Mechanism of prevention of sudden death by nadolol: differential actions on arrhythmia triggers and substrate after myocardial infarction in the dog.

Electrocardiographic monitoring and provocative ventricular pacing were used to evaluate control and nadolol treatment groups 6 to 24 hours after left anterior descending coronary artery ligation in the dog. During the 6 to 24 hour period, the control group (n = 20) developed ventricular triplets at rates exceeding 270/min. Seven dogs spontaneously developed sustained monomorphic ventricular tachycardia (421 +/- 12 beats/min) at 13 +/- 2 hours. Sustained monomorphic ventricular tachycardia was present for 38 +/- 8 seconds before ventricular fibrillation developed. One dog developed recurrent monomorphic ventricular tachycardia, with six episodes lasting from 8 to 72 seconds (375 to 425 beats/min). At 24 hours, ventricular pacing produced sustained monomorphic ventricular tachycardia (378 +/- 12 beats/min) in 9 of 13 surviving animals. Nadolol administration 6 hours after coronary artery ligation (n = 19) lowered both the rate (241 +/- 8 versus 328 +/- 8 beats/min; p = 0.001) and the incidence (8 +/- 6 versus 198 +/- 61 per hour; p = 0.004) of rapid ventricular triplets and prevented sudden arrhythmic death (0%; p = 0.005).
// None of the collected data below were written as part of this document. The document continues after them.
Definition Replaced (ms : list Marker) (e : TxnEntry) (c : Coordinator) : Prop :=
  Holds G v ms c ∧ cells c !! i = Some e ∧ transactional_id e = tid ∧ slots c !! tid ≠ Some i.

Lemma put_replaces e txnv :
  v !! tid = Some e → transactional_id e = tid →
  triple (Holding G v ms tid i) (put e txnv) (fun _ => Replaced ms e) (Holds G v ms).
Proof.
  intros Hv Ht c Hc. pose proof (hold_put_same G v ms e txnv) as Hp. rewrite Ht in Hp.
  specialize (Hp Hv c (proj1 Hc)). destruct (holding_entry _ _ _ _ _ _ Hc) as (e' & Hv' & He & _). simplify_eq.
  assert (i < length (cells c))%nat as Hlt by (by eapply lookup_lt_Some).
  unfold put in *. rewrite run_gets in *. destruct (prepare_append e txnv c) as [[[p l] q]|]; [|exact Hp].
  unfold draw, modify, mbind, M_bind in *.
  destruct (io c) as [|[] bs]; cbn in *; [| |exact Hp]; (split_and!; [exact Hp|by apply lookup_app_l_Some|done|]).
  all: simpl; rewrite Ht, lookup_insert_eq; intros [= Heq]; lia.
Qed.

Lemma dispatch_replaced e e' ty :
  triple (Replaced ms e) (dispatch_transaction_markers e' ty)
    (fun _ => Replaced (ms ++ markers_of G e' ty) e) (fun c => ∃ ms', Holds G v ms' c).
Proof.
  intros c (Hc & Hrest). pose proof (hold_dispatch G v ms e' ty c Hc) as Hd. unfold dispatch_transaction_markers in *.
  cbv zeta in *. cbn [fst snd] in *. case_bool_decide; [|done]. by split.
Qed.

Lemma lock_replaced e E : triple (Replaced ms e) (lock i) (fun e' c => e' = e ∧ Replaced ms e c) E.
Proof. intros c Hc. pose proof Hc as (_ & He & _). unfold lock. by rewrite He. Qed.

(** Writing to it is not seen. *)
Lemma store_replaced e e' E :
  transactional_id e' = tid → triple (Replaced ms e) (store i e') (fun _ => Holds G v ms) E.
Proof.
  intros Ht' c ([[Ht Hv] Hm] & He & Hte & Hne). simpl.
  assert (∀ t, slots c !! t ≠ Some i) as Hfree.
  { intros t Hs. destruct (Ht t i Hs) as (f & Hf & Hft). apply Hne. by replace tid with t by congruence. }
  split; [split|done]; simpl.
  - intros t j Hs. rewrite list_lookup_insert_ne by (intros ->; by eapply Hfree). by apply Ht.
  - intros t. rewrite <- Hv. unfold view. simpl. destruct (slots c !! t) as [j|] eqn:Hs; [simpl|done].
    rewrite list_lookup_insert_ne; [done|]. intros ->. by eapply Hfree.
Qed.
End replaced.

(** ** The relation through the changes of an entry *)
Section simulation.
Context (G : gset TopicPartition) (s : Service) (v : gmap Tid TxnEntry) (ms : list Marker).
Hypothesis Hsim : simulates G s v ms.

(** The partitions of the entry are those of the open transaction, if there is one. *)
Lemma sim_partitions (tid : Tid) e : v !! tid = Some e → partitions e = default ∅ (open_txns s !! tid).
Proof.
  intros He. rewrite (sim_open _ _ _ _ Hsim), He. simpl. case_bool_decide; [done|]. by eapply sim_idle.
Qed.

Lemma insert_sim s' (tid : Tid) e ms' :
  (∀ t, t ≠ tid → open_txns s' !! t = open_txns s !! t) →
  open_txns s' !! tid = (if bool_decide (state e = Ongoing) then Some (partitions e) else None) →
  (state e ≠ Ongoing → partitions e = ∅) → ¬ is_prepared e → shown ms' = outcomes G (ended s') →
  simulates G s' (<[tid := e]> v) ms'.
Proof.
  intros Hother Htid Hidle Hset Hms. split; [| | |done].
  - intros t. destruct (decide (tid = t)) as [<-|]; [by rewrite lookup_insert_eq|].
    rewrite lookup_insert_ne, Hother by done. apply Hsim.
  - intros t f. destruct (decide (tid = t)) as [<-|]; [rewrite lookup_insert_eq; by intros [= <-]|].
    rewrite lookup_insert_ne by done. apply Hsim.
  - intros t f. destruct (decide (tid = t)) as [<-|]; [rewrite lookup_insert_eq; by intros [= <-]|].
    rewrite lookup_insert_ne by done. apply Hsim.
Qed.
Nadolol failed to prevent sustained monomorphic ventricular tachycardia (88%; 365 +/- 12 beats/min) produced by ventricular pacing. The data suggest that nadolol prevents spontaneous sustained monomorphic ventricular tachycardia by selectively suppressing the arrhythmia trigger (rapid ventricular triplets) without altering the underlying arrhythmia substrate.